P2. In an arithmetic series: given ℓ=28, S=144, and there are total 9 terms. Find a.
Solution:
Here, ℓ=28, S=144 and n=9. The sum of n terms of an arithmetic series is given by

S_n =½n(a+ℓ)
144=9/2 (a+28)
144×2/9=a+28
32=a+28
a=4

P3. A man saved $33000 in 10 months. In each month after the first, he saved $100 more than he did in the preceding month. How much did he save in the first month?
Solution:
Let the money saved by the man in the first month be $a.
It is given that in each month afier the first, he saved $100 more than he did in the preceding month. So, the money saved by the man every month is in arithmetic series with common difference $100.
∴ d=$100.
Number of months, n=10.
Sum of money saved in 10 months, S₁₀=$33,000.
Using the formula, S_n =½n[2a+(n-1)d], we get

S₁₀=½⋅10⋅[2a+(10-1)⋅100]=33000
5(2a+900)=33000
2a+900=6600
2a=6600-900=5700
a=2850.
Hence, the money saved by the man in the first month is $2,850.

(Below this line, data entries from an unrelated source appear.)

Lemma write_to_not_OutOfFuel (env : Env E) filepath content w :
  write_to env filepath content w ≠ OutOfFuel.
Proof.
  unfold write_to. by destruct (write_file _ _ _ _) as [[e [partial|]]|].
Qed.

End MonadFacts.

(** ** One round *)

Section RoundFacts.

Context {E : Type} {U : Unicode} (env : Env E).
Variables (topic : string) (personas : list Persona)
          (core_questions : list string) (max_followups : Z).

(** Asking a panel appends one answer per member, in order, named after
    the persona of each pair, makes one request per member and touches no
    file. *)
Lemma ask_personas_Ok panel question t w t' w' :
  ask_personas env topic personas panel question t w = Ok t' w' →
  ∃ answers,
    length answers = length panel
    ∧ t' = t ++ zip_with (λ p text, answer_record (p_name p) text)
                  (panel.*2) answers
    ∧ files w' = files w.
Proof.
  revert t w. induction panel as [|[agent persona] panel IH]; intros t w; simpl.
  - intros [= <- <-]. exists []. by rewrite app_nil_r.
  - intros H. apply bind_Ok_inv in H as (out & w1 & Hask & H).
    apply invoke_Ok_inv in Hask as [_ ->].
    apply bind_Ok_inv in H as (u & w2 & Hprint & H).
    apply console_out_Ok_inv in Hprint as [_ ->].
    apply IH in H as (answers & Hlen & -> & Hfiles).
    exists (out :: answers). simpl. split; [by rewrite Hlen|].
    split; [by rewrite <- app_assoc|done].
Qed.

Lemma ask_personas_Raised panel question t w e w' :
  ask_personas env topic personas panel question t w = Raised e w' →
  files w' = files w.
Proof.
  revert t w. induction panel as [|[agent persona] panel IH]; intros t w; simpl.
  - done.
  - intros H. apply bind_Raised_inv in H as [H|(out & w1 & Hask & H)].
    + by apply invoke_Raised_inv in H as [_ ->].
    + apply invoke_Ok_inv in Hask as [_ ->].
      apply bind_Raised_inv in H as [H|(u & w2 & Hprint & H)].
      * by apply console_out_Raised_inv in H as [_ ->].
      * apply console_out_Ok_inv in Hprint as [_ ->]. by apply IH in H.
Qed.

Lemma ask_personas_not_OutOfFuel panel question t w :
  ask_personas env topic personas panel question t w ≠ OutOfFuel.
Proof.
  revert t w. induction panel as [|[agent persona] panel IH]; intros t w; simpl.
  - done.
  - intros H. apply bind_OutOfFuel_inv in H as [H|(out & w1 & _ & H)].
    + by apply invoke_not_OutOfFuel in H.
    + apply bind_OutOfFuel_inv in H as [H|(u & w2 & _ & H)].
      * by apply console_out_not_OutOfFuel in H.
      * by apply IH in H.
Qed.

(** When the console shows what it is given and every persona request
    succeeds, so does the round of answers. *)
Lemma ask_personas_total panel question t w :
  (∀ n output, console_print env n output = None) →
  (∀ n agent prompt, ∃ text, gen_persona env n agent prompt = inr text) →
  ∃ t' w', ask_personas env topic personas panel question t w = Ok t' w'.
Proof.
  intros Hconsole Hgen. revert t w.
  induction panel as [|[agent persona] panel IH]; intros t w; simpl.
  - by eexists _, _.
  - unfold ask_persona.
    destruct (Hgen (calls w) agent
                (PersonaView.transcript_to_persona_prompt (p_name persona)
                   (p_description persona) question t topic)) as [text Htext].
    erewrite bind_Ok; [|by apply invoke_inr].
    erewrite bind_Ok; [|by apply console_out_None].
    apply IH.
Qed.

Lemma make_persona_agents_length :
  length (make_persona_agents personas) = length personas.
Proof. unfold make_persona_agents. by rewrite length_map. Qed.

(** What one pass of the loop body does, when it returns. *)
Lemma iteration_Ok facilitator persona_agents st w step w' :
  length persona_agents = length personas →
  iteration env topic personas core_questions max_followups facilitator
    persona_agents st w = Ok step w' →
  files w' = files w
  ∧ match step with
    | Ended => True
    | Stopped st' =>
      round_step personas core_questions st st'
      ∧ stop_condition core_questions max_followups (followups_used st')
          (asked_questions st') = true
    | Continue st' =>
      round_step personas core_questions st st'
      ∧ stop_condition core_questions max_followups (followups_used st')
          (asked_questions st') = false
    end.
Proof.
  intros Hlen H. unfold iteration in H.
  apply bind_Ok_inv in H as (fac_out & w1 & Hfac & H).
  apply invoke_Ok_inv in Hfac as [_ ->].
  destruct (should_end fac_out).
  { apply bind_Ok_inv in H as (u & w2 & Hprint & H).
    apply console_out_Ok_inv in Hprint as [_ ->].
    injection H as <- <-. done. }
  apply bind_Ok_inv in H as (u & w2 & Hprint & H).
  apply console_out_Ok_inv in Hprint as [_ ->].
  apply bind_Ok_inv in H as (t' & w3 & Hask & H).
  apply ask_personas_Ok in Hask as (answers & Hanswers & -> & Hfiles).
  rewrite snd_zip in * by lia. rewrite length_zip in Hanswers.
  assert (Hstep : ∀ st',
    st' = mkLoopState
            ((transcript st ++ [question_record (next_question fac_out)]) ++
             zip_with (λ p text, answer_record (p_name p) text) personas answers)
            (if bool_decide (next_question fac_out ∉ core_questions)
             then (followups_used st + 1)%Z else followups_used st)
            (asked_questions st ++ [next_question fac_out]) →
    round_step personas core_questions st st').
  { intros st' ->. exists (next_question fac_out), answers. simpl.
    split; [lia|]. split; [|done].
    unfold round_records, round_answers. by rewrite <- app_assoc. }
  destruct (stop_condition _ _ _ _) eqn:Hstop;
    injection H as <- <-; (split; [done|]); split; by auto.
Qed.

P4. In an arithmetic series: given a_n =4, d=2, S_n =-14, find n and a.
Solution:
Here, a_n =4, d=2 and S_n =-14.

⇒a_n =a+(n-1)d
4=a+(n-1)(2)
4=a+2n-2
a=6-2n …(1)
The sum of n terms of an arithmetic series is given by
S_n =½n[2a+(n-1)d]
-14=½n[2a+(n-1)⋅2]
-14=n[a+n-1]

Putting the value of a from equation (1), we get

-14=n[6-2n+n-1]
-14=n[5-n]
-14=5n–n²
n²-5n-14=0
(n+2)(n-7)=0
n+2=0→n=-2, not taken due to (+)n.
n-7=0→n=7
Putting the value of d in equation (1), we get a=6-2(7)=-8

P5. A man arranges to pay off debt of 336000 by 40 monthly instalments which form an arithmetic series. When 30 of the installments are paid, he dies leaving one-third of the debt unpaid. Find the value of the first instalment.
Solution:
Let the value of the first installment be $a.
Since the monthly installments form an arithmetic series, so let us suppose the man increases the value of each installment by $d every month.
∴ Common difference of the arithmetic series =$d.
Amount paid in 30 installments =336,000-⅓⋅$36,000=$36,000-$12,000=$24,000
Let S_n denote the total amount of money paid in the n installments. Then,

S_n =½n[2a+(n-1)d]
S₃₀=24,000
½⋅30⋅[2a+(30-1)d]=24000
15(2a+29d)=24000
2a+29d=1600… (1)
Also, S₄₀=$36,000
½⋅40⋅[2a+(40-1)d]=36000
20(2a+39d)=36000
2a+39d=1800 … (2)
Subtracting (1) from (2), we get
(2a+39d)-(2a+29d)=1800-1600
10d=200
d=20.
Putting d=20 in (1), we get
2a+29⋅20=1600
2a+580=1600
2a=1600-580=1020
a=510.
Thus, the value of the first installment is $510.